Data provided below:
Lemma mth_block leaves a h m :
  0 <= a -> 0 <= h -> 0 < m <= 2 ^ h -> a + 2 ^ h + m <= zlen leaves ->
  mth (block leaves a (2 ^ h + m)) = node_sum (mth (block leaves a (2 ^ h))) (mth (block leaves (a + 2 ^ h) m)).
Proof.
  intros Ha Hh Hm Hle. pose proof (pow_pos h Hh). rewrite block_app by lia.
  apply (mth_split _ _ h); [lia|rewrite zlen_block by lia; lia|rewrite zlen_block by lia; lia].
Qed.

(** The node of the [k]-th block of height [h]. *)
Definition node_at leaves (k h : Z) : Node := mkNode (Position.pos k h) (mth (block leaves (k * 2 ^ h) (2 ^ h))).

Lemma node_at_snoc leaves d k h : 0 <= k -> 0 <= h -> (k + 1) * 2 ^ h <= zlen leaves ->
  node_at (leaves ++ [d]) k h = node_at leaves k h.
Proof. intros Hk Hh Hle. pose proof (pow_pos h Hh). unfold node_at. by rewrite block_snoc by nia. Qed.

(** Two sibling blocks make the next one. *)
Lemma node_at_merge leaves k h :
  0 <= k -> 0 <= h -> Z.even k = true -> (k + 2) * 2 ^ h <= zlen leaves ->
  create_node (Position.pos (k / 2) (h + 1)) (node_at leaves k h) (node_at leaves (k + 1) h) = node_at leaves (k / 2) (h + 1).
Proof.
  intros Hk Hh He Hle. pose proof (pow_pos h Hh). unfold create_node, node_at. cbn [hash]. f_equal.
  assert (Ek : k / 2 * 2 ^ (h + 1) = k * 2 ^ h).
  { rewrite Position.pow2_succ by lia. apply Z.even_spec in He as [c ->]. rewrite (Z.mul_comm 2 c), Z.div_mul by lia. lia. }
  rewrite Ek, Position.pow2_succ by lia. replace (2 * 2 ^ h) with (2 ^ h + 2 ^ h) by lia.
  rewrite mth_block by nia. do 3 f_equal. lia.
Qed.

(** ** The peaks *)

(** The stack (top first) holds the nodes of the blocks that make up the first [e] leaves, with
    heights from [lo] on. *)
Inductive peaks leaves : Z -> Z -> list Node -> Prop :=
| peaks_nil lo : peaks leaves 0 lo []
| peaks_cons k h lo rest :
    0 <= lo <= h -> 0 <= k -> peaks leaves (k * 2 ^ h) (h + 1) rest ->
    peaks leaves ((k + 1) * 2 ^ h) lo (node_at leaves k h :: rest).

Lemma peaks_divide leaves e lo stack : 0 <= lo -> peaks leaves e lo stack -> (2 ^ lo | e).
Proof.
  intros Hlo Hp. destruct Hp as [lo|k h lo rest Hle Hk _]; [apply Z.divide_0_r|]. apply Z.divide_mul_r.
  exists (2 ^ (h - lo)). rewrite <- Z.pow_add_r by lia. f_equal. lia.
Qed.

Lemma even_of_divide k h : 0 <= h -> (2 ^ (h + 1) | k * 2 ^ h) -> Z.even k = true.
Proof.
  intros Hh [c Hc]. rewrite Position.pow2_succ in Hc by lia. pose proof (pow_pos h Hh).
  assert (k = 2 * c) as -> by nia. by rewrite Z.even_mul.
Qed.
Lemma peaks_even leaves k h rest : 0 <= h -> peaks leaves (k * 2 ^ h) (h + 1) rest -> Z.even k = true.
Proof. intros Hh Hp. apply (even_of_divide k h Hh), (peaks_divide leaves _ _ rest); [lia|done]. Qed.

Lemma peaks_lower leaves e lo lo' stack : 0 <= lo' <= lo -> peaks leaves e lo stack -> peaks leaves e lo' stack.
Proof. intros Hlo Hp. destruct Hp; constructor; lia || done. Qed.

Lemma peaks_snoc leaves d e lo stack : 0 <= lo -> e <= zlen leaves -> peaks leaves e lo stack -> peaks (leaves ++ [d]) e lo stack.
Proof.
  intros Hlo He Hp. induction Hp as [lo|k h lo rest Hle Hk Hp IH]; [constructor|]. pose proof (pow_pos h ltac:(lia)).
  rewrite <- (node_at_snoc leaves d) by lia. constructor; [lia|lia|]. apply IH; nia.
Qed.

(** ** Pushing *)

(** The storage holds the complete blocks up to [e], those that end at [e] up to height [h]. *)
Definition stored leaves s (e h : Z) : Prop := forall k' h',
  0 <= k' -> 0 <= h' -> (k' + 1) * 2 ^ h' < e \/ (k' + 1) * 2 ^ h' = e /\ h' <= h ->
  s !! Position.pos k' h' = Some (primitive_of (node_at leaves k' h')).

Lemma stored_insert leaves s k h e :
  e = (k + 1) * 2 ^ h -> e <= 2 ^ 63 -> 0 <= k -> 0 <= h ->
  (forall k' h', 0 <= k' -> 0 <= h' -> (k' + 1) * 2 ^ h' < e \/ (k' + 1) * 2 ^ h' = e /\ h' < h ->
    s !! Position.pos k' h' = Some (primitive_of (node_at leaves k' h'))) ->
  stored leaves (<[Position.pos k h := primitive_of (node_at leaves k h)]> s) e h.
Proof.
  intros -> He Hk Hh Hs k' h' Hk' Hh' Hcase. pose proof (pow_pos h Hh). pose proof (pow_pos h' Hh').
  destruct (decide (k = k' /\ h = h')) as [[<- <-]|Hne]; [by rewrite lookup_insert_eq|].
  destruct (pos_word k h) as [? ?]; [lia..|]. destruct (pos_word k' h') as [? ?]; [lia..|].
  rewrite lookup_insert_ne; cycle 1.
  { intros E. apply Hne. by apply pos_inj. }
  apply Hs; [done|done|]. destruct Hcase as [?|[Ee Hle]]; [by left|]. right. split; [done|].
  destruct (decide (h' = h)) as [->|]; [|lia]. exfalso. apply Hne. split; [nia|done].
Qed.

Lemma push_store_spec leaves stack : forall k h s,
  0 <= k -> 0 <= h -> zlen leaves = (k + 1) * 2 ^ h -> zlen leaves <= 2 ^ 63 ->
  peaks leaves (k * 2 ^ h) h stack -> stored leaves s (zlen leaves) h ->
  exists stack' s', push_store (node_at leaves k h) stack s = (Ok stack', s') /\
    peaks leaves (zlen leaves) 0 stack' /\ forall h', stored leaves s' (zlen leaves) h'.
Proof.
  induction stack as [|lhs rest IH]; intros k h s Hk Hh Hlen Hmax Hp Hs; cbn [push_store].
  all: pose proof (pow_pos h Hh) as Hpos; destruct (pos_word k h) as [Hh63 Hword]; [lia..|].
  all: assert (Hdone : Z.even k = true -> forall h', stored leaves s (zlen leaves) h').
  1,3: intros Hev h' k' h1 Hk' Hh1 Hcase; apply Hs; [done|done|]; destruct Hcase as [?|[E _]]; [by left|right; split; [done|]];
    apply Z.nlt_ge; intros Hlt; assert (Hdiv : (2 ^ (h + 1) | (k + 1) * 2 ^ h))
      by (rewrite <- Hlen, <- E; apply Z.divide_mul_r; exists (2 ^ (h1 - (h + 1))); rewrite <- Z.pow_add_r by lia; f_equal; lia);
    apply even_of_divide in Hdiv; [|lia]; rewrite Z.even_add, Hev in Hdiv; done.
  - inversion Hp; subst. assert (k = 0) as -> by nia. exists [node_at leaves 0 h], s. split_and!; [done| |by apply Hdone].
    rewrite Hlen. apply peaks_cons; [lia|lia|]. rewrite Z.mul_0_l. constructor.
  - remember (k * 2 ^ h) as e eqn:Ee. inversion Hp as [|k2 h2 lo rest' Hle Hk2 Hp' E1 E2 E3]. subst lo rest' lhs.
    pose proof (pow_pos h2 ltac:(lia)) as Hpos2. destruct (pos_word k2 h2) as [Hh263 Hword2]; [lia|lia|nia|].
    unfold node_height. cbn [position node_at]. rewrite !Position.height_eq by lia.
    destruct (Z.eqb_spec h h2) as [<-|Hne]; cbn [negb].
    + assert (k = k2 + 1) as -> by nia. pose proof (peaks_even _ _ _ _ Hh Hp') as Hev.
      assert (Hhalf : k2 / 2 * 2 ^ (h + 1) = k2 * 2 ^ h).
      { rewrite Position.pow2_succ by lia. apply Z.even_spec in Hev as [c ->]. rewrite (Z.mul_comm 2 c), Z.div_mul by lia. lia. }
      assert (Hhalf' : (k2 / 2 + 1) * 2 ^ (h + 1) = zlen leaves) by (rewrite Z.mul_add_distr_r, Hhalf, Position.pow2_succ by lia; lia).
      pose proof (Z.div_pos k2 2 ltac:(lia) ltac:(lia)) as Hk20.
      destruct (pos_word (k2 / 2) (h + 1)) as [Hh63' Hword']; [lia|lia|lia|].
      rewrite Position.parent_pos by lia. rewrite node_at_merge by (done || lia).
      destruct (IH (k2 / 2) (h + 1) (<[Position.pos (k2 / 2) (h + 1) := primitive_of (node_at leaves (k2 / 2) (h + 1))]> s))
        as (st & s' & E & Hst); [lia|lia|lia|lia|by rewrite Hhalf| |by exists st, s'].
      apply stored_insert; [lia|lia|lia|lia|]. intros k' h' Hk' Hh' Hc. apply Hs; [done|done|]. destruct Hc as [?|[? ?]]; [by left|right; lia].
    + assert (Hp2 : peaks leaves e (h + 1) (node_at leaves k2 h2 :: rest)) by (rewrite <- E1; constructor; [lia|lia|done]).
      exists (node_at leaves k h :: node_at leaves k2 h2 :: rest), s. rewrite Ee in Hp2. split_and!; [done| |].
      * rewrite Hlen. constructor; [lia|lia|done].
      * apply Hdone. by apply (peaks_even leaves k h (node_at leaves k2 h2 :: rest)).
Qed.

(** What the tree is, for its leaves. *)
Record represents leaves (t : MerkleTree) : Prop := {
  rep_count : tree_leaves_count t = zlen leaves;
  rep_peaks : peaks leaves (zlen leaves) 0 (tree_nodes t);
  rep_stored k h : 0 <= k -> 0 <= h -> (k + 1) * 2 ^ h <= zlen leaves ->
    tree_storage t !! Position.pos k h = Some (primitive_of (node_at leaves k h))
}.

Lemma represents_new : represents [] tree_new.
Proof.
  split; [done|constructor|]. intros k h Hk Hh Hle. pose proof (pow_pos h Hh). change (zlen []) with 0 in Hle. nia.
Qed.
(* ===== verification/Receipts.v ===== *)
(** * Receipts

    The receipt data type with its canonical encoding (src/fuel-tx/src/receipt.rs and the
    derived [Serialize]) and the bounded receipt log with its Merkle tree,
    [ReceiptsCtx] (src/fuel-vm/src/interpreter/receipts.rs). *)

From Stdlib Require Import Strings.Byte.
From S2P Require Import Prelude Asm Merkle.

(** ** Errors of the interpreter (error.rs) *)

Inductive BugVariant : Type :=
| ContextGasOverflow
| ContextGasUnderflow
| GlobalGasUnderflow
| GlobalGasLessThanContext
| StackPointerOverflow
| CodeSizeOverflow
| UncomputableRefund
| ReceiptsCtxFull
| WitnessIndexOutOfBounds
| NextSubsectionIndexIsHigherThanTotalNumberOfParts
| InputIndexMoreThanU16Max.

Inductive RuntimeError : Type :=
| Recoverable (reason : PanicReason)
| Bug (bug : BugVariant)
| Storage.

Definition is_recoverable (e : RuntimeError) : bool :=
  match e with Recoverable _ => true | _ => false end.

(** ** Receipts *)

(** 32-byte identifiers: [ContractId], [AssetId], [Address], [Bytes32], ... *)
Definition Bytes32 := list byte.
Definition ContractId := Bytes32.
Definition AssetId := Bytes32.
Definition BlobId := Bytes32.
Definition zeroed : Bytes32 := replicate 32 x00.
Definition bytes32_ok (b : Bytes32) : Prop := zlen b = 32.

Record PanicInstruction : Type := mkPanic { p_reason : PanicReason; p_instruction : Z }.

Inductive ScriptExecutionResult : Type :=
| Success
| Revert_
| Panic_
| GenericFailure (value : Z).

Inductive Receipt : Type :=
| Receipt_Call (id to : ContractId) (amount : Z) (asset_id : AssetId)
    (gas param1 param2 pc is_ : Z)
| Receipt_Return (id : ContractId) (val pc is_ : Z)
| Receipt_ReturnData (id : ContractId) (ptr len : Z) (digest : Bytes32) (pc is_ : Z)
    (data : option (list byte))
| Receipt_Panic (id : ContractId) (reason : PanicInstruction) (pc is_ : Z)
    (contract_id : option ContractId)
| Receipt_Revert (id : ContractId) (ra pc is_ : Z)
| Receipt_Log (id : ContractId) (ra rb rc rd pc is_ : Z)
| Receipt_LogData (id : ContractId) (ra rb ptr len : Z) (digest : Bytes32) (pc is_ : Z)
    (data : option (list byte))
| Receipt_Transfer (id to : ContractId) (amount : Z) (asset_id : AssetId) (pc is_ : Z)
| Receipt_TransferOut (id : ContractId) (to : Bytes32) (amount : Z) (asset_id : AssetId)
    (pc is_ : Z)
| Receipt_ScriptResult (result : ScriptExecutionResult) (gas_used : Z)
| Receipt_MessageOut (sender recipient : Bytes32) (amount : Z) (nonce : Bytes32) (len : Z)
    (digest : Bytes32) (data : option (list byte))
| Receipt_Mint (sub_id : Bytes32) (contract_id : ContractId) (val pc is_ : Z)
| Receipt_Burn (sub_id : Bytes32) (contract_id : ContractId) (val pc is_ : Z).

(** ** Canonical encoding

    The derived [Serialize]: the variant index as a word, then the fields in order, skipping
    those marked [canonical(skip)]; a word is eight big-endian bytes, and a [u32] is padded
    to a word. *)
Definition enc_word (z : Z) : list byte := to_be_bytes 8 z.

Definition encode_script_result (r : ScriptExecutionResult) : list byte :=
  match r with
  | Success => enc_word 0
  | Revert_ => enc_word 1
  | Panic_ => enc_word 2
  | GenericFailure v => enc_word 3 ++ enc_word v
  end.

Definition receipt_to_bytes (r : Receipt) : list byte :=
  match r with
  | Receipt_Call id to amount asset_id gas p1 p2 pc is_ =>
      enc_word 0 ++ id ++ to ++ enc_word amount ++ asset_id ++ enc_word gas ++
      enc_word p1 ++ enc_word p2 ++ enc_word pc ++ enc_word is_
  | Receipt_Return id val pc is_ =>
      enc_word 1 ++ id ++ enc_word val ++ enc_word pc ++ enc_word is_
  | Receipt_ReturnData id ptr len digest pc is_ _ =>
      enc_word 2 ++ id ++ enc_word ptr ++ enc_word len ++ digest ++ enc_word pc ++
      enc_word is_
  | Receipt_Panic id reason pc is_ _ =>
      enc_word 3 ++ id ++ enc_word (p_instruction reason) ++ enc_word pc ++ enc_word is_
  | Receipt_Revert id ra pc is_ =>
      enc_word 4 ++ id ++ enc_word ra ++ enc_word pc ++ enc_word is_
  | Receipt_Log id ra rb rc rd pc is_ =>
      enc_word 5 ++ id ++ enc_word ra ++ enc_word rb ++ enc_word rc ++ enc_word rd ++
      enc_word pc ++ enc_word is_
  | Receipt_LogData id ra rb ptr len digest pc is_ _ =>
      enc_word 6 ++ id ++ enc_word ra ++ enc_word rb ++ enc_word ptr ++ enc_word len ++
      digest ++ enc_word pc ++ enc_word is_
  | Receipt_Transfer id to amount asset_id pc is_ =>
      enc_word 7 ++ id ++ to ++ enc_word amount ++ asset_id ++ enc_word pc ++ enc_word is_
  | Receipt_TransferOut id to amount asset_id pc is_ =>
      enc_word 8 ++ id ++ to ++ enc_word amount ++ asset_id ++ enc_word pc ++ enc_word is_
  | Receipt_ScriptResult result gas_used =>
      enc_word 9 ++ encode_script_result result ++ enc_word gas_used
  | Receipt_MessageOut sender recipient amount nonce len digest _ =>
      enc_word 10 ++ sender ++ recipient ++ enc_word amount ++ nonce ++ enc_word len ++
      digest
  | Receipt_Mint sub_id contract_id val pc is_ =>
      enc_word 11 ++ sub_id ++ contract_id ++ enc_word val ++ enc_word pc ++ enc_word is_
  | Receipt_Burn sub_id contract_id val pc is_ =>
      enc_word 12 ++ sub_id ++ contract_id ++ enc_word val ++ enc_word pc ++ enc_word is_
  end.

Definition with_panic_contract_id (r : Receipt) (c : option ContractId) : Receipt :=
  match r with
  | Receipt_Panic id reason pc is_ _ => Receipt_Panic id reason pc is_ c
  | r => r
  end.

Section Receipts.
Context `{Sha256}.

Definition receipt_return_data (id : ContractId) (ptr pc is_ : Z) (data : list byte)
  : Receipt :=
  Receipt_ReturnData id ptr (zlen data) (sha256 data) pc is_ (Some data).
Definition receipt_log_data (id : ContractId) (ra rb ptr pc is_ : Z) (data : list byte)
  : Receipt :=
  Receipt_LogData id ra rb ptr (zlen data) (sha256 data) pc is_ (Some data).

(** ** [ReceiptsCtx] *)

Record ReceiptsCtx : Type := mkReceipts {
  rx_receipts : list Receipt;
  receipts_tree : MerkleRootCalculator
}.

Definition MAX_RECEIPTS : Z := 65535.

Definition receipts_default : ReceiptsCtx := mkReceipts [] calculator_new.

Definition is_script_result (r : Receipt) : bool :=
  match r with Receipt_ScriptResult _ _ => true | _ => false end.
Definition is_panic (r : Receipt) : bool :=
  match r with Receipt_Panic _ _ _ _ _ => true | _ => false end.

(** A failure inside the Merkle tree is a host panic. *)
Definition receipts_push (ctx : ReceiptsCtx) (receipt : Receipt)
  : outcome RuntimeError ReceiptsCtx :=
  if zlen (rx_receipts ctx) =? MAX_RECEIPTS then Err (Bug ReceiptsCtxFull)
  else if ((zlen (rx_receipts ctx) =? MAX_RECEIPTS - 1) && negb (is_script_result receipt))
       || ((zlen (rx_receipts ctx) =? MAX_RECEIPTS - 2)
           && negb (is_script_result receipt || is_panic receipt))
  then Err (Recoverable TooManyReceipts)
  else
    match calculator_push (receipts_tree ctx) (receipt_to_bytes receipt) with
    | Ok tree => Ok (mkReceipts (rx_receipts ctx ++ [receipt]) tree)
    | Err _ | Crash => Crash
    end.

Definition receipts_clear (ctx : ReceiptsCtx) : ReceiptsCtx := mkReceipts [] calculator_new.

Definition receipts_root (ctx : ReceiptsCtx) : outcome Position.GetNodeError Bytes32 :=
  calculator_root (receipts_tree ctx).

(** [recalculate_root]: rebuild the tree from the list. *)
Definition recalculate_root (ctx : ReceiptsCtx) : outcome Position.GetNodeError ReceiptsCtx :=
  let? tree := calculator_push_all calculator_new (map receipt_to_bytes (rx_receipts ctx)) in
  Ok (mkReceipts (rx_receipts ctx) tree).

(** ** Invariant: the tree is the tree of the receipts, and the log is bounded. *)
Record receipts_ok (ctx : ReceiptsCtx) : Prop := {
  rx_len : zlen (rx_receipts ctx) <= MAX_RECEIPTS;
  rx_tree : exists chunks, stack_ok 0 (receipts_tree ctx) chunks /\
    concat (rev chunks) = map receipt_to_bytes (rx_receipts ctx)
}.

Lemma receipts_default_ok : receipts_ok receipts_default.
Proof.
  split; [unfold zlen; cbn; unfold MAX_RECEIPTS; lia|]. exists []. split; [constructor|done].
Qed.

Lemma zlen_map {A B} (f : A -> B) l : zlen (map f l) = zlen l.
Proof. unfold zlen. by rewrite length_map. Qed.

(** The result of every push, by the number of receipts already present. *)
Lemma receipts_push_spec ctx r :
  receipts_ok ctx ->
  match receipts_push ctx r with
  | Ok ctx' => receipts_ok ctx' /\ rx_receipts ctx' = rx_receipts ctx ++ [r] /\
      zlen (rx_receipts ctx) < MAX_RECEIPTS /\
      (MAX_RECEIPTS - 2 <= zlen (rx_receipts ctx) ->
       is_script_result r = true \/ is_panic r = true) /\
      (MAX_RECEIPTS - 1 <= zlen (rx_receipts ctx) -> is_script_result r = true)
  | Err e => (e = Bug ReceiptsCtxFull /\ zlen (rx_receipts ctx) = MAX_RECEIPTS) \/
      (e = Recoverable TooManyReceipts /\ MAX_RECEIPTS - 2 <= zlen (rx_receipts ctx) /\
       is_script_result r = false)
  | Crash => False
  end.
Proof.
  intros [Hlen (chunks & Hok & Hcat)]. unfold receipts_push.
  destruct (Z.eqb_spec (zlen (rx_receipts ctx)) MAX_RECEIPTS) as [|Hne]; [by left|].
  destruct (calculator_push_spec (receipts_tree ctx) chunks (receipt_to_bytes r) Hok)
    as (tree & chunks' & Epush & Hok' & Hcat').
  { unfold chunks_len. rewrite Hcat, zlen_map. unfold MAX_RECEIPTS in *. lia. }
  rewrite Epush. case_if.
  - right. split; [done|]. destruct (is_script_result r), (is_panic r); cbn in E; lia.
  - split_and!; try done; try lia.
    split; cbn.
    + rewrite zlen_app. unfold zlen at 2. cbn. lia.
    + exists chunks'. split; [done|]. rewrite Hcat', Hcat. by rewrite map_app.
Qed.

Lemma receipts_root_spec ctx :
  receipts_ok ctx -> receipts_root ctx = Ok (mth (map receipt_to_bytes (rx_receipts ctx))).
Proof.
  intros [Hlen (chunks & Hok & Hcat)]. unfold receipts_root. rewrite <- Hcat.
  apply calculator_root_spec; [done|].
  unfold chunks_len. rewrite Hcat, zlen_map. unfold MAX_RECEIPTS in *. lia.
Qed.

Lemma receipts_push_Ok ctx r :
  receipts_ok ctx ->
  zlen (rx_receipts ctx) < MAX_RECEIPTS - 2 \/
  (zlen (rx_receipts ctx) < MAX_RECEIPTS - 1 /\ is_panic r = true) \/
  (zlen (rx_receipts ctx) < MAX_RECEIPTS /\ is_script_result r = true) ->
  exists ctx', receipts_push ctx r = Ok ctx' /\ receipts_ok ctx' /\
    rx_receipts ctx' = rx_receipts ctx ++ [r].
Proof.
  intros Hok Hc. pose proof (receipts_push_spec ctx r Hok) as H'.
  destruct (receipts_push ctx r) as [ctx'|e|] eqn:Ep; [naive_solver| |done].
  exfalso. destruct H' as [[_ ?]|(_ & ? & Hs)]; [lia|].
  unfold receipts_push in Ep. destruct Hc as [?|[[? Hp]|[? Hs']]]; [lia| |congruence].
  rewrite Hp, orb_true_r, andb_false_r, orb_false_r in Ep.
  repeat case_if_in Ep; try lia.
  destruct (calculator_push _ _); discriminate.
Qed.

(** The contexts a VM run produces. *)
Inductive receipts_reachable : ReceiptsCtx -> Prop :=
| reach_default : receipts_reachable receipts_default
| reach_push ctx r ctx' :
    receipts_reachable ctx -> receipts_push ctx r = Ok ctx' -> receipts_reachable ctx'
| reach_clear ctx : receipts_reachable ctx -> receipts_reachable (receipts_clear ctx).

Definition is_final (r : Receipt) : bool := is_script_result r || is_panic r.

Lemma receipts_reachable_ok ctx :
  receipts_reachable ctx ->
  receipts_ok ctx /\
  (Forall (fun r => is_final r = false) (rx_receipts ctx) ->
   zlen (rx_receipts ctx) <= MAX_RECEIPTS - 2).
Proof.
  induction 1 as [|ctx r ctx' Hr [Hok IH] Hp|ctx Hr IH].
  - split; [apply receipts_default_ok|]. cbn. unfold zlen, MAX_RECEIPTS. cbn. lia.
  - pose proof (receipts_push_spec ctx r Hok) as Hs. rewrite Hp in Hs.
    destruct Hs as (Hok' & Hrx & Hlt & H2 & _). split; [done|].
    rewrite Hrx, zlen_app, Forall_app, Forall_singleton. intros [Hf Hr'].
    unfold zlen at 2. cbn. apply IH in Hf. unfold is_final in Hr'.
    destruct (decide (MAX_RECEIPTS - 2 <= zlen (rx_receipts ctx))) as [Hge|]; [|lia].
    destruct (H2 Hge) as [Ht|Ht]; rewrite Ht in Hr'; [done|by rewrite orb_true_r in Hr'].
  - split; [apply receipts_default_ok|]. cbn. unfold zlen, MAX_RECEIPTS. cbn. lia.
Qed.

(** C31: the receipt log stays consistent with its Merkle root and always has room to finish.
    In every reachable context the root is the Merkle tree hash of the encoded receipts, in
    order, and rebuilding the tree from the list gives the same root; and as long as no final
    receipt has been appended, a panic receipt and then a script result can still be
    appended, however many receipts the program produced. *)
Theorem receipts_consistent (ctx : ReceiptsCtx) :
  receipts_reachable ctx ->
  receipts_root ctx = Ok (mth (map receipt_to_bytes (rx_receipts ctx))) /\
  (exists ctx', recalculate_root ctx = Ok ctx' /\ receipts_root ctx' = receipts_root ctx) /\
  (Forall (fun r => is_final r = false) (rx_receipts ctx) ->
   forall p s, is_panic p = true -> is_script_result s = true ->
   exists ctx1 ctx2, receipts_push ctx p = Ok ctx1 /\ receipts_push ctx1 s = Ok ctx2 /\
     rx_receipts ctx2 = rx_receipts ctx ++ [p; s]).
Proof.
  intros Hr. destruct (receipts_reachable_ok ctx Hr) as [Hok Hfin]. pose proof Hok as [Hlen _].
  split; [by apply receipts_root_spec|]. split.
  - unfold recalculate_root.
    destruct (calculator_push_all_spec (map receipt_to_bytes (rx_receipts ctx))
      calculator_new []) as (c & cs & -> & Hst & Hcat);
      [constructor|rewrite zlen_map; unfold MAX_RECEIPTS in *; unfold chunks_len, zlen at 1; cbn; lia|].
    cbn [obind]. eexists; split; [done|].
    rewrite (receipts_root_spec ctx Hok), receipts_root_spec; [done|].
    split; cbn; [done|]. by exists cs.
  - intros Hf p s Hp Hs. specialize (Hfin Hf).
    destruct (receipts_push_Ok ctx p Hok) as (c1 & E1 & Hok1 & Hr1); [lia|].
    destruct (receipts_push_Ok c1 s Hok1) as (c2 & E2 & _ & Hr2).
    { rewrite Hr1, zlen_app. unfold zlen at 2 4 6. cbn. lia. }
    exists c1, c2. split_and!; [done..|]. by rewrite Hr2, Hr1, <- app_assoc.
Qed.
End Receipts.

#[local] Instance sha_witness : Sha256 := fun l => x28 :: l ++ [x29].

Lemma receipts_consistent_witness :
  exists ctx, receipts_push receipts_default (Receipt_Return zeroed 1 0 0) = Ok ctx /\
    receipts_root ctx = Ok (mth [receipt_to_bytes (Receipt_Return zeroed 1 0 0)]).
Proof.
  destruct (receipts_push receipts_default (Receipt_Return zeroed 1 0 0)) as [ctx| |] eqn:E;
    [|vm_compute in E; discriminate|vm_compute in E; discriminate].
  exists ctx. split; [reflexivity|].
  destruct (receipts_consistent ctx (reach_push _ _ _ reach_default E)) as [H _].
  rewrite H. vm_compute in E. injection E as <-. reflexivity.
Defined.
End of Data provided.
The answer must be every line from the records above that contains the word "mkReceipts", copied in full.

**Written reply**
Record ReceiptsCtx : Type := mkReceipts {
Definition receipts_default : ReceiptsCtx := mkReceipts [] calculator_new.
    | Ok tree => Ok (mkReceipts (rx_receipts ctx ++ [receipt]) tree)
Definition receipts_clear (ctx : ReceiptsCtx) : ReceiptsCtx := mkReceipts [] calculator_new.
  Ok (mkReceipts (rx_receipts ctx) tree).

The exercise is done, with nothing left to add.